Monday, 1 June 2009

Phoenix's housing bust goes boom

From the Los Angeles Times

Phoenix's housing bust goes boom

More homes are selling than at any time since 2006. Buyers find themselves in bidding wars over low-end properties. It's what a national housing recovery could look like.

By Nicholas Riccardi

May 18, 2009

Reporting from Phoenix — After four years of renting because they were priced out of the real estate market, Jamia Jenkins and Scott Renshaw concluded the time had arrived for them to buy.

They saw that home prices had dropped so fast here -- faster than in any other big city in the nation -- that mortgage payments would be less than the $900 they paid in rent. The city is littered with foreclosed houses, so the couple figured they could easily snatch up something in the low $100,000s.

Three months later, they're still looking.

They have submitted 13 offers and been overbid each time.

"It's just pathetic," said Jenkins, 53. "Investors are going out there and outbidding everyone."

Phoenix's housing bust has turned into a quasi-boom, a sign that its market may have hit bottom and a sneak preview of what a national housing recovery could look like.

More homes are selling than at any time since 2006. Prices are slowly stabilizing. Buyers are once again finding themselves in frantic bidding wars -- only this time over foreclosed houses selling at deep discounts rather than ranch homes listing for vast sums.

"The free market is at work," said Shannon Hubbard, a real estate agent and blogger here. "Prices got driven down so much that people said, 'I'm going to come out and play.' "

Home prices continue to plummet or tread water in much of the nation, but there have been tentative signs of life. Pending home sales rose 3.2% nationally in April, the second month of increases after a record low in January.

John Burns Real Estate Consulting in February identified Phoenix as "the most unique market in the nation," where affordability was better than at any time since 1981 and buying a house was once again cheaper than renting.

Since then, said Chris Porter, a manager at the Irvine-based firm, there have been signs of life in the Sacramento and Washington, D.C., housing markets.

"You'll start to see some markets emerge, and it'll be the ones that went into the downturn first," Porter said. "But it's going to be a slow recovery."

Phoenix experienced one of the most dramatic real estate crashes in the nation.

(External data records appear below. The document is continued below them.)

Lemma write_byte_run s id block k v :
  buffer_of s id block -> (k < length block)%nat ->
  write_byte id (Z.of_nat k) v s = Ret tt (with_block s id (<[k := v]> block)).
Proof.
  intros H Hk. unfold write_byte. rewrite (bind_Ret _ _ _ _ _ (buffer_at_run _ _ _ H)). unfold poke. cbn [m_ptr m_size].
  destruct (Z.ltb_spec (Z.of_nat k) 0); [lia|]. destruct (Z.leb_spec (Z.of_nat (length block)) (Z.of_nat k)); [lia|].
  cbn [orb]. unfold mbind, M_bind. cbn [lift_cxx]. unfold with_block. rewrite length_insert, Nat2Z.id. done.
Qed.
Lemma write_byte_outside s id block z v :
  buffer_of s id block -> z < 0 \/ Z.of_nat (length block) <= z -> write_byte id z v s = UB "index out of range".
Proof.
  intros H Hz. unfold write_byte. rewrite (bind_Ret _ _ _ _ _ (buffer_at_run _ _ _ H)). unfold poke. cbn [m_ptr].
  destruct (Z.ltb_spec z 0); [done|]. destruct (Z.leb_spec (Z.of_nat (length block)) z); [done|lia].
Qed.

(** ** Loops over the bytes *)

(** Writing [vs] from position [k] on. *)
Fixpoint store_from (k : nat) (vs block : list (option Z)) : list (option Z) :=
  match vs with [] => block | v :: vs => store_from (S k) vs (<[k := v]> block) end.

Lemma length_store_from k vs block : length (store_from k vs block) = length block.
Proof. revert k block. induction vs as [|v vs IH]; intros k block; [done|]. cbn. by rewrite IH, length_insert. Qed.

Lemma store_from_spec k vs block :
  (k + length vs <= length block)%nat ->
  store_from k vs block = take k block ++ vs ++ drop (k + length vs) block.
Proof.
  revert k block. induction vs as [|v vs IH]; intros k block Hl; cbn [store_from length] in *.
  - cbn [app]. by rewrite Nat.add_0_r, take_drop.
  - rewrite IH by (rewrite length_insert; lia).
    rewrite (take_S_r _ _ v) by (apply list_lookup_insert_eq; lia).
    rewrite take_insert_ge, <- app_assoc by lia. f_equal. cbn [app]. f_equal. f_equal.
    rewrite drop_insert_lt by lia. f_equal. lia.
Qed.

Lemma with_block_idem s id b b' : with_block (with_block s id b) id b' = with_block s id b'.
Proof.
  unfold with_block. cbn [objs envs evs ress]. f_equal. unfold set_memory. cbn. f_equal.
  unfold management.set_res. destruct (management.is_inlined id); cbn; f_equal; rewrite list_alter_alter_eq; done.
Qed.

Lemma alter_same {A} (f : A -> A) (i : nat) (l : list A) : (forall x, l !! i = Some x -> f x = x) -> alter f i l = l.
Proof.
  intros H. apply list_eq. intros j. rewrite list_lookup_alter. case_decide as E; [|done]. subst j.
  destruct (l !! i) as [x|] eqn:Hx; [|done]. cbn. f_equal. by apply H.
Qed.
Lemma with_block_same s id block : buffer_of s id block -> with_block s id block = s.
Proof.
  unfold buffer_of, management.get_res, management.get_memory, vec_index, with_block, management.set_res. intros Hb.
  destruct s as [o e v r]. cbn [objs envs evs ress] in *. f_equal.
  destruct r as [fr sr mr ss ns co ce ci oi ei ii sin]. unfold set_memory. cbn [memory_registry] in *. f_equal.
  destruct mr as [ir dr fl ic]. cbn [management.inline_res management.dyn_res] in *.
  destruct (management.is_inlined id); cbn [management.inline_res management.dyn_res management.free_list management.inlined_cnt];
    f_equal; apply alter_same; intros [[t|] i] Hc; rewrite Hc in Hb; unfold mret, cxx_ret, mbind, cxx_bind in Hb; by simplify_eq/=.
Qed.

(** A loop whose rounds each write one byte. *)
Lemma write_loop n s id block k vs (body : unit -> Z -> M unit) :
  buffer_of s id block -> (k + length vs <= length block)%nat -> (length vs < n)%nat ->
  (forall s' j v, objs s' = objs s -> vs !! j = Some v ->
     body tt (Z.of_nat (k + j)) s' = write_byte id (Z.of_nat (k + j)) v s') ->
  memory.byte_loop n (Z.of_nat k) (Z.of_nat (k + length vs)) body tt s = Ret tt (with_block s id (store_from k vs block)).
Proof.
  revert n k block s. induction vs as [|v vs IH]; intros n k block s Hb Hl Hn Hbody;
    (destruct n as [|n]; [simpl in Hn; lia|]); cbn [memory.byte_loop length store_from] in *.
  { rewrite Nat.add_0_r, Z.ltb_irrefl, with_block_same; done. }
  destruct (Z.ltb_spec (Z.of_nat k) (Z.of_nat (k + S (length vs)))); [|lia].
  rewrite (bind_Ret _ _ _ tt (with_block s id (<[k := v]> block))).
  2:{ rewrite <- (Nat.add_0_r k) at 1. rewrite (Hbody s 0%nat v) by done. rewrite Nat.add_0_r.
      apply write_byte_run; [done|lia]. }
  replace (Z.of_nat k + 1) with (Z.of_nat (S k)) by lia. rewrite Nat.add_succ_r, <- Nat.add_succ_l.
  rewrite (IH n (S k) (<[k := v]> block)); [by rewrite with_block_idem|by eapply buffer_with_block|rewrite length_insert; lia|lia|].
  intros s' j w Ho Hj. specialize (Hbody s' (S j) w Ho Hj). by rewrite Nat.add_succ_r in Hbody.
Qed.

(** A loop that collects the bytes. *)
Lemma read_loop n s id block k vs acc :
  fresh s -> buffer_of s id block -> drop k block = map Some vs -> (length vs < n)%nat ->
  exists ls s', memory.byte_loop n (Z.of_nat k) (Z.of_nat (length block)) (memory.push_byte id) acc s = Ret (acc ++ ls) s' /\
    fresh s' /\ extends s s' /\ ress s' = ress s /\ Forall2 (fun l z => has_data s' l INT_VALUE (DInt z)) ls vs.
Proof.
  revert n k s acc. induction vs as [|v vs IH]; intros n k s acc Hf Hb Hd Hn; (destruct n as [|n]; [simpl in Hn; lia|]);
    cbn [memory.byte_loop map length] in *.
  - apply (f_equal length) in Hd. rewrite length_drop in Hd. simpl in Hd.
    destruct (Z.ltb_spec (Z.of_nat k) (Z.of_nat (length block))); [lia|].
    exists [], s. rewrite app_nil_r. done.
  - assert (Hk : block !! k = Some (Some v)).
    { rewrite <- (Nat.add_0_r k), <- lookup_drop, Hd. done. }
    pose proof (lookup_lt_Some _ _ _ Hk). destruct (Z.ltb_spec (Z.of_nat k) (Z.of_nat (length block))); [|lia].
    destruct (allocs_alloc (obj_int v) s Hf) as (l & s1 & Ea & Hf1 & Hx1 & Hl & _).
    assert (Hp : memory.push_byte id acc (Z.of_nat k) s = Ret (acc ++ [l]) s1).
    { unfold memory.push_byte. rewrite (bind_Ret _ _ _ _ _ (read_byte_run _ _ _ _ _ Hb Hk)), (bind_Ret _ _ _ v s) by done.
      unfold make_int. by rewrite (bind_Ret _ _ _ _ _ Ea). }
    rewrite (bind_Ret _ _ _ _ _ Hp).
    replace (Z.of_nat k + 1) with (Z.of_nat (S k)) by lia.
    assert (Hr : ress s1 = ress s) by (unfold alloc in Ea; by injection Ea as _ <-).
    destruct (IH n (S k) s1 (acc ++ [l])) as (ls & s' & -> & Hf' & Hx' & Hr' & Hls); try done.
    + unfold buffer_of in *. by rewrite Hr.
    + rewrite (drop_S _ _ _ Hk) in Hd. by injection Hd.
    + lia.
    + exists (l :: ls), s'. split_and!; try done.
      * by rewrite <- app_assoc.
      * split; [etrans; [apply Hx1|apply Hx']|]. by rewrite (proj2 Hx'), (proj2 Hx1).
      * congruence.
      * constructor; [|done]. eapply extends_data; [exact Hx'|]. by exists (obj_int v).
Qed.

(** The same loop when there is less room than bytes. *)
Lemma write_loop_overflow n s id block k vs (body : unit -> Z -> M unit) :
  buffer_of s id block -> (k <= length block < k + length vs)%nat -> (length vs < n)%nat ->
  (forall s' j v, objs s' = objs s -> vs !! j = Some v ->
     body tt (Z.of_nat (k + j)) s' = write_byte id (Z.of_nat (k + j)) v s') ->
  memory.byte_loop n (Z.of_nat k) (Z.of_nat (k + length vs)) body tt s = UB "index out of range".
Proof.
  revert n k block s. induction vs as [|v vs IH]; intros n k block s Hb Hl Hn Hbody; [simpl in Hl; lia|].
  destruct n as [|n]; [simpl in Hn; lia|]. cbn [memory.byte_loop length] in *.
  destruct (Z.ltb_spec (Z.of_nat k) (Z.of_nat (k + S (length vs)))); [|lia].
  specialize (Hbody s 0%nat v eq_refl eq_refl) as H0. rewrite Nat.add_0_r in H0.
  destruct (decide (k = length block)) as [->|Hk].
  - unfold mbind, M_bind. rewrite H0, (write_byte_outside _ _ block) by (done || lia). done.
  - rewrite (write_byte_run _ _ block) in H0 by (done || lia). rewrite (bind_Ret _ _ _ _ _ H0).
    replace (Z.of_nat k + 1) with (Z.of_nat (S k)) by lia. rewrite Nat.add_succ_r, <- Nat.add_succ_l.
    apply (IH n (S k) (<[k := v]> block)); [by eapply buffer_with_block|rewrite length_insert; lia|lia|].
    intros s' j w Ho Hj. specialize (Hbody s' (S j) w Ho Hj). by rewrite Nat.add_succ_r in Hbody.
Qed.

(** ** Calls of the module's functions *)
Section calls.
Context `{E : Evaluator}.

(** Argument [k] of the call evaluates to [v] and leaves the state. *)
Definition argument (s : State) (obj : loc) (k : nat) (v : loc) : Prop := arg_eval obj k s = Ret v s.

(** [mem] is the resource object of a buffer. *)
Definition names_buffer (s : State) (mem : loc) (id : Z) : Prop :=
  exists z, has_data s mem INT_VALUE (DInt z) /\ u32 z = id.

Lemma object_to_resource_run s mem id : names_buffer s mem id -> object_to_resource mem s = Ret id s.
Proof. intros (z & Hz & <-). unfold object_to_resource. by rewrite (bind_Ret _ _ _ _ _ (to_int_run _ _ _ Hz)). Qed.

Definition bytes_of (zs : list Z) : list (option Z) := map (fun z => Some (z mod 256)) zs.

Lemma set_body s id array xs zs s' j v :
  has_data s array LIST (DList xs) -> Forall2 (fun x z => has_data s x INT_VALUE (DInt z)) xs zs ->
  objs s' = objs s -> bytes_of zs !! j = Some v ->
  (x ← Object.i array (Z.to_nat (Z.of_nat j)); b ← to_int x; write_byte id (Z.of_nat j) (Some (b mod 256))) s' =
  write_byte id (Z.of_nat j) v s'.
Proof.
  intros Ha Hz Ho Hj. assert (H' : forall l t d, has_data s l t d -> has_data s' l t d).
  { intros l t d. unfold has_data. by rewrite Ho. }
  unfold bytes_of in Hj. rewrite list_lookup_fmap in Hj.
  destruct (zs !! j) as [z|] eqn:Hzj; [|done]. cbn in Hj. injection Hj as <-.
  destruct (Forall2_lookup_r _ _ _ _ _ Hz Hzj) as (x & Hx & Hxz). rewrite Nat2Z.id.
  rewrite (bind_Ret _ _ _ _ _ (i_run _ _ _ _ _ (H' _ _ _ Ha) Hx)).
  by rewrite (bind_Ret _ _ _ _ _ (to_int_run _ _ _ (H' _ _ _ Hxz))).
Qed.

Section set.
Context (s : State) (obj mem array : loc) (id : Z) (block : list (option Z)) (xs : list loc) (zs : list Z).
Hypothesis Hmem : argument s obj 0 mem.
Hypothesis Harr : argument s obj 1 array.
Hypothesis Hid : names_buffer s mem id.
Hypothesis Hbuf : buffer_of s id block.
Hypothesis Hxs : has_data s array LIST (DList xs).
Hypothesis Hzs : Forall2 (fun x z => has_data s x INT_VALUE (DInt z)) xs zs.

Lemma set_bytes_loop :
  memory.set_bytes obj s =
  (memory.byte_loop (S (length zs)) (Z.of_nat 0) (Z.of_nat (0 + length (bytes_of zs)))
     (fun _ i => x ← Object.i array (Z.to_nat i); v ← to_int x; write_byte id i (Some (v mod 256))) tt;; mret Qt) s.
Proof.
  unfold memory.set_bytes. rewrite (bind_Ret _ _ _ _ _ Hmem), (bind_Ret _ _ _ _ _ Harr).
  rewrite (bind_Ret _ _ _ _ _ (object_to_resource_run _ _ _ Hid)), (bind_Ret _ _ _ _ _ (buffer_at_run _ _ _ Hbuf)).
  rewrite (bind_Ret _ _ _ _ _ (size_run _ _ _ Hxs)). unfold bytes_of. rewrite length_map, (Forall2_length _ _ _ Hzs). done.
Qed.

Lemma set_bytes_run :
  (length zs <= length block)%nat ->
  memory.set_bytes obj s = Ret Qt (with_block s id (bytes_of zs ++ drop (length zs) block)).
Proof.
  intros Hl. assert (Hlen : length (bytes_of zs) = length zs) by apply length_map.
  rewrite set_bytes_loop. rewrite (bind_Ret _ _ _ tt (with_block s id (store_from 0 (bytes_of zs) block))).
  - rewrite store_from_spec by lia. by rewrite Hlen.
  - apply write_loop; try done; [lia|lia|]. intros. by eapply set_body.
Qed.

Lemma set_bytes_overflow :
  (length block < length zs)%nat -> memory.set_bytes obj s = UB "index out of range".
Proof.
  intros Hl. assert (Hlen : length (bytes_of zs) = length zs) by apply length_map.
  rewrite set_bytes_loop. unfold mbind, M_bind. rewrite (write_loop_overflow _ _ id block 0 (bytes_of zs)); try done; [lia|lia|].
  intros. by eapply set_body.
Qed.
End set.

Lemma get_bytes_run s obj mem id vs :
  fresh s -> argument s obj 0 mem -> names_buffer s mem id -> buffer_of s id (map Some vs) ->
  exists l ls s', memory.get_bytes obj s = Ret l s' /\ has_data s' l LIST (DList ls) /\
    Forall2 (fun l z => has_data s' l INT_VALUE (DInt z)) ls vs /\ ress s' = ress s /\ extends s s'.
Proof.
  intros Hf Hm Hid Hb. unfold memory.get_bytes. rewrite (bind_Ret _ _ _ _ _ Hm).
  rewrite (bind_Ret _ _ _ _ _ (object_to_resource_run _ _ _ Hid)), (bind_Ret _ _ _ _ _ (buffer_at_run _ _ _ Hb)).
  cbn [m_size memory.block_length m_ptr].
  destruct (read_loop (2 + length (map Some vs)) s id (map Some vs) 0 vs [] Hf Hb) as (ls & s1 & E1 & Hf1 & Hx1 & Hr1 & Hls).
  { by rewrite drop_0. }
  { rewrite length_map. lia. }
  change (Z.of_nat 0) with 0 in E1. cbn [app] in E1. rewrite (bind_Ret _ _ _ _ _ E1).
  destruct (allocs_alloc (obj_list ls) s1 Hf1) as (l & s2 & Ea & Hf2 & Hx2 & Hl & _).
  exists l, ls, s2. split_and!; [exact Ea|by exists (obj_list ls)| | |].
  - eapply Forall2_impl; [exact Hls|]. intros x z H. by eapply extends_data.
  - unfold alloc in Ea. injection Ea as _ <-. done.
  - split; [etrans; [apply Hx1|apply Hx2]|]. by rewrite (proj2 Hx2), (proj2 Hx1).
Qed.
End calls.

Median home prices for resold homes peaked at $268,000 in June 2006. Now the median price is $120,000. It is the biggest decline in the top 20 metropolitan areas tracked by the Standard & Poor's/Case-Shiller home price index.

The collapse was devastating in a city that has long depended on housing to power its economy. In the last year, Phoenix lost 41,000 construction jobs and 136,000 overall, accounting for 7% of its workforce.

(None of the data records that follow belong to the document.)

(** What reaches the file is appended to it. *)
Lemma to_file_end d f ino s :
  fstream.m_app f = true \/ fstream.pos f = String.length (fs.content d ino) ->
  exists d' k, fstream.to_file d ino f s = (d', fstream.set_pos k fstream.Output f) /\ fs.names d' = fs.names d /\
    fs.content d' ino = fs.content d ino +:+ s /\ (fstream.m_app f = true \/ k = String.length (fs.content d' ino)).
Proof.
  intros Hp. unfold fstream.to_file. destruct s as [|c s].
  { eexists d, _. split_and!; [done..|by rewrite append_nil|done]. }
  assert (Hpos : (if fstream.m_app f then String.length (fs.content d ino) else fstream.pos f) = String.length (fs.content d ino))
    by (destruct Hp as [-> | ->]; [done|by destruct (fstream.m_app f)]).
  rewrite Hpos, overwrite_end. eexists _, _. split; [reflexivity|].
  assert (Hc : fs.content (fs.set_content ino (fs.content d ino +:+ String c s) d) ino = fs.content d ino +:+ String c s)
    by (unfold fs.content at 1, fs.set_content; simpl; by rewrite lookup_insert_eq).
  split_and!; [done|exact Hc|]. right. by rewrite Hc, append_length.
Qed.

(** A stream to which [txt] was written in all, in the file or in its buffer. *)
Record filling (d : fs.Disk) (f : fstream.t) (ino : nat) (txt : string) : Prop := {
  fl_inode : fstream.inode f = Some ino;
  fl_out : fstream.m_out f = true;
  fl_good : fstream.good f = true;
  fl_turn : fstream.last_op f <> fstream.Input;
  fl_pos : fstream.m_app f = true \/ fstream.pos f = String.length (fs.content d ino);
  fl_text : fs.content d ino +:+ fstream.pending f = txt
}.
Lemma put_fills keeps d f ino txt s :
  filling d f ino txt ->
  exists d' f', fstream.put keeps d f s = CVal (d', f') /\ filling d' f' ino (txt +:+ s) /\ fs.names d' = fs.names d.
Proof.
  intros [Hi Ho Hg Ht Hp Htxt]. unfold fstream.put. rewrite Hg. simpl. destruct s as [|c s].
  { exists d, f. split_and!; [done|by constructor; rewrite ?append_nil|done]. }
  rewrite Hi, Ho. unfold fstream.may_write.
  set (all := fstream.pending f +:+ String c s). set (n := (String.length all - keeps (String.length all))%nat).
  destruct (to_file_end d f ino (fstream.take n all) Hp) as (d'&k&E&Hn&Hc&Hk).
  destruct (fstream.last_op f) eqn:Hl; try done; unfold mbind, cxx_bind, mret, cxx_ret; rewrite E; eexists _, _; (split; [reflexivity|]);
    (split; [|exact Hn]); constructor; try done; simpl; by rewrite Hc, append_assoc, take_skip, <- Htxt, append_assoc.
Qed.
Lemma flush_fills d f ino txt : filling d f ino txt ->
  fs.names (fstream.flush d f) = fs.names d /\ fs.content (fstream.flush d f) ino = txt.
Proof.
  intros [Hi _ _ _ Hp Ht]. unfold fstream.flush. rewrite Hi.
  destruct (to_file_end d f ino (fstream.pending f) Hp) as (d'&k&->&Hn&Hc&_). cbn. split; [done|congruence].
Qed.
Lemma opened_filling d0 d q ino app :
  fs.content d ino = kept d0 q app -> filling d (fstream.opened (out_mode app) ino 0) ino (kept d0 q app).
Proof.
  intros Hc. constructor; [by destruct app..| |by rewrite Hc, append_nil]. destruct app; [by left|right]. rewrite Hc. unfold kept.
  by destruct (fs.lookup d0 q) as [[]|].
Qed.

Home building came to a halt. Many illegal immigrants, discouraged by the sudden lack of jobs, returned to Mexico. Realtors cut staff. Home prices dropped faster and faster each month for two years.

Until March. For the first time in two years, the decline in home prices slowed -- from 37% in February, compared to the previous year, to a still-painful 36%.

Arizona State University business professor Karl Gunterman noted the incremental slowing in a report last month, saying it could be signs of the market bottoming out.

"Once this thing turns, it may turn slowly," Gunterman said in an interview. "But at some point I think it's going to pick up because prices are so low."

Mike Orr, a Phoenix real estate analyst, thinks the market already has hit bottom. Among the signs: As recently as January, a year's worth of homes sat on the market; in March, that dropped to seven months' worth of inventory.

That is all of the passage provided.